(Input data)
================
(* ===== verification/History.v ===== *)
(** * Histories of calls

    What the composed systems record of the requests their threads send to the
    validator: the calls, the executions and the returns, in the order in which they
    happened.  A history in which the executions are serial and every event is
    justified by those before it is linearizable: each request takes effect once,
    between its call and its return. *)

From S2P Require Import Prelude GoLib Errors Protobuf.

Module history.
Local Open Scope Z_scope.

(** ** Events *)

(** A thread sent a request, the validator executed it with a reply, the thread got
    a reply. *)
Inductive event :=
| Called (w : string) (q : Message)
| Executed (q r : Message)
| Returned (w : string) (r : Message).

Definition calls (tr : list event) : list (string * Message) :=
  omap (λ e, match e with Called w q => Some (w, q) | _ => None end) tr.
Definition execs (tr : list event) : list (Message * Message) :=
  omap (λ e, match e with Executed q r => Some (q, r) | _ => None end) tr.

Definition returns (tr : list event) : list Message :=
  omap (λ e, match e with Returned _ r => Some r | _ => None end) tr.

(** The identifiers of the calls, and of those executed. *)
Definition call_ids (tr : list event) : list string :=
  (λ p, Message_CorrelationId p.2) <$> calls tr.
Definition exec_ids (tr : list event) : list string :=
  (λ p, Message_CorrelationId p.1) <$> execs tr.

(** The reply to a message carries its identifier. *)
Definition answer_to (t : Z) (b : bytes) (m : Message) : Message :=
  {| Message_MessageType := t; Message_CorrelationId := Message_CorrelationId m;
     Message_Content := b |}.

(** ** Serial execution *)

Section serial.
Context {V : Type} (serve : V → Message → option (Z * bytes * V)).

(** The validator executes requests one after the other. *)
Inductive serial : V → list (Message * Message) → V → Prop :=
| serial_nil v : serial v [] v
| serial_snoc v l v1 q t b v2 :
    serial v l v1 → serve v1 q = Some (t, b, v2) →
    serial v (l ++ [(q, answer_to t b q)]) v2.
End serial.

(** The last request of a thread. *)
Definition last_call (tr : list event) (w : string) : option Message :=
  last (filter (λ p, p.1 = w) (calls tr)).*2.

(** What has to come before an event: a call has a new identifier; a request is
    executed after it was called, and only once; a thread returns with the reply
    that its last request was executed with. *)
Definition justified (tr : list event) (e : event) : Prop :=
  match e with
  | Called w q => Message_CorrelationId q ∉ call_ids tr
  | Executed q r => (∃ w, (w, q) ∈ calls tr) ∧ ∀ a, (q, a) ∉ execs tr
  | Returned w r => ∃ q, last_call tr w = Some q ∧ (q, r) ∈ execs tr
  end.
Definition ordered (tr : list event) : Prop :=
  ∀ tr1 e tr2, tr = tr1 ++ e :: tr2 → justified tr1 e.

Lemma ordered_snoc tr e : ordered tr → justified tr e → ordered (tr ++ [e]).
Proof.
  intros Ho Hj tr1 e' tr2 E. destruct tr2 as [|x tr2 _] using rev_ind.
  - apply app_inj_tail in E as [-> ->]. done.
  - rewrite app_comm_cons, app_assoc in E. apply app_inj_tail in E as [-> _]. by eapply Ho.
Qed.

Lemma calls_app tr1 tr2 : calls (tr1 ++ tr2) = calls tr1 ++ calls tr2.
Proof. apply omap_app. Qed.
Lemma execs_app tr1 tr2 : execs (tr1 ++ tr2) = execs tr1 ++ execs tr2.
Proof. apply omap_app. Qed.

Lemma returns_app tr1 tr2 : returns (tr1 ++ tr2) = returns tr1 ++ returns tr2.
Proof. apply omap_app. Qed.
Lemma call_ids_app tr1 tr2 : call_ids (tr1 ++ tr2) = call_ids tr1 ++ call_ids tr2.
Proof. unfold call_ids. by rewrite calls_app, fmap_app. Qed.
Lemma exec_ids_app tr1 tr2 : exec_ids (tr1 ++ tr2) = exec_ids tr1 ++ exec_ids tr2.
Proof. unfold exec_ids. by rewrite execs_app, fmap_app. Qed.

Lemma last_call_in tr w q : last_call tr w = Some q → (w, q) ∈ calls tr.
Proof.
  unfold last_call. intros Hl. apply last_Some_elem_of in Hl.
  apply list_elem_of_fmap in Hl as ([w' q'] & -> & Hin).
  apply list_elem_of_filter in Hin as [<- Hin]. done.
Qed.

Lemma last_call_other tr w q w0 : w0 ≠ w → last_call (tr ++ [Called w q]) w0 = last_call tr w0.
Proof.
  intros Hne. unfold last_call. rewrite calls_app, filter_app. simpl.
  rewrite filter_cons_False by (simpl; congruence). by rewrite app_nil_r.
Qed.
Lemma last_call_snoc tr w q : last_call (tr ++ [Called w q]) w = Some q.
Proof.
  unfold last_call. rewrite calls_app, filter_app. simpl.
  rewrite filter_cons_True, filter_nil, fmap_app by done. apply last_snoc.
Qed.

(** ** The state one caller sees *)

(** A caller owns a part of the validator's state, which only the requests called
    [mine] change, as [reply] says.  All of these are executed, except perhaps [p];
    the part is [st], or what [p] makes of it. *)
Section settled.
Context {V : Type} (mine : Message → Prop) (reply : V → Message → option (Z * bytes * V)).
Context `{∀ q, Decision (mine q)}.
Implicit Types (st now : V) (p : option Message) (h : list event) (q : Message).

Definition settled st p h now : Prop :=
  (∀ w q, (w, q) ∈ calls h → mine q → p = Some q ∨ ∃ a, (q, a) ∈ execs h) ∧
  match p with
  | None => now = st
  | Some q => mine q ∧ (∃ w, (w, q) ∈ calls h) ∧
      ((now = st ∧ ∀ a, (q, a) ∉ execs h) ∨
       ∃ t b, reply st q = Some (t, b, now) ∧ (q, answer_to t b q) ∈ execs h)
  end.

(** Nothing was executed, and what was called belongs to others. *)
Lemma settled_calls st p h h' now l :
  calls h' = calls h ++ l → execs h' = execs h →
  (∀ w q, (w, q) ∈ calls h' → (w, q) ∈ calls h ∨ ¬ mine q) →
  settled st p h now → settled st p h' now.
Proof.
  intros Hc He Hnew [Hall Hp]. unfold settled. rewrite He. split.
  - intros w q [Hin|Hne]%Hnew Hk; [|done]. by apply (Hall w).
  - destruct p as [q|]; [|done]. destruct Hp as (? & [w ?] & ?). split; [done|]. split; [|done].
    exists w. rewrite Hc. set_solver.
Qed.

(** A request was executed. *)
Lemma settled_exec st p h h' now now' l w q t b :
  calls h' = calls h ++ l → execs h' = execs h ++ [(q, answer_to t b q)] →
  (∀ w q, (w, q) ∈ calls h' → (w, q) ∈ calls h ∨ ¬ mine q) →
  (w, q) ∈ calls h → (∀ a, (q, a) ∉ execs h) →
  (mine q → reply now q = Some (t, b, now')) → (¬ mine q → now' = now) →
  settled st p h now → settled st p h' now'.
Proof.
  intros Hc He Hnew Hcall Hnot Hown Hother [Hall Hp]. split.
  { intros w1 q0 [Hin|Hne]%Hnew Hk; [|done]. rewrite He.
    destruct (Hall _ _ Hin Hk) as [?|[a ?]]; [by left|right; exists a; set_solver]. }
  destruct (decide (mine q)) as [Hk|Hk].
  - destruct (Hall _ _ Hcall Hk) as [->|[a Ha]]; [|by destruct (Hnot a)].
    split; [done|]. split; [exists w; rewrite Hc; set_solver|]. right.
    destruct Hp as (_ & _ & [[<- _]|(t' & b' & _ & Hex)]); [|by destruct (Hnot _ Hex)].
    exists t, b. split; [by apply Hown|]. rewrite He. set_solver.
  - rewrite (Hother Hk), He. destruct p as [q0|]; [|done]. destruct Hp as (Hk0 & [w1 Hw1] & Hp).
    split; [done|]. split; [exists w1; rewrite Hc; set_solver|].
    destruct Hp as [[? Hno]|(t' & b' & ? & ?)]; [left|right; exists t', b'; set_solver].
    split; [done|]. intros a. rewrite elem_of_app, list_elem_of_singleton.
    intros [?|[= -> _]]; [by destruct (Hno a)|done].
Qed.

(** The caller sends a new request. *)
Lemma settled_called st h now w q :
  mine q → (∀ a, (q, a) ∉ execs h) → settled st None h now →
  settled st (Some q) (h ++ [Called w q]) now.
Proof.
  intros Hk Hnot [Hall Hst]. unfold settled.
  rewrite calls_app, execs_app. simpl. rewrite app_nil_r. split.
  - intros w0 q0. rewrite elem_of_app, list_elem_of_singleton. intros [Hin|[= -> ->]] Hk0; [|by left].
    right. destruct (Hall _ _ Hin Hk0) as [|?]; done.
  - split; [done|]. split; [exists w; set_solver|]. by left.
Qed.

(** Once its answer is there, it is the one that belongs to the state. *)
Lemma settled_answered st h h' now q a :
  settled st (Some q) h now → (q, a) ∈ execs h →
  (∀ a', (q, a') ∈ execs h → a = a') → calls h' = calls h → execs h' = execs h →
  ∃ t b, reply st q = Some (t, b, now) ∧ a = answer_to t b q ∧ settled now None h' now.
Proof.
  intros [Hall (Hk & _ & Hp)] Ha Honce Hc He.
  destruct Hp as [[_ Hno]|(t & b & Hr & Hex)]; [by destruct (Hno a)|].
  exists t, b. split; [done|]. split; [by apply Honce|].
  split; [|done]. rewrite Hc, He. intros w0 q0 Hin Hk0.
  destruct (Hall _ _ Hin Hk0) as [[= <-]|?]; eauto.
Qed.
End settled.
End history.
================
(What the task asks) Return all lines of the material above in which "exists" occurs.

(Output)
    exists w. rewrite Hc. set_solver.
    destruct (Hall _ _ Hin Hk) as [?|[a ?]]; [by left|right; exists a; set_solver]. }
    split; [done|]. split; [exists w; rewrite Hc; set_solver|]. right.
    exists t, b. split; [by apply Hown|]. rewrite He. set_solver.
    split; [done|]. split; [exists w1; rewrite Hc; set_solver|].
    destruct Hp as [[? Hno]|(t' & b' & ? & ?)]; [left|right; exists t', b'; set_solver].
  - split; [done|]. split; [exists w; set_solver|]. by left.
  exists t, b. split; [done|]. split; [by apply Honce|].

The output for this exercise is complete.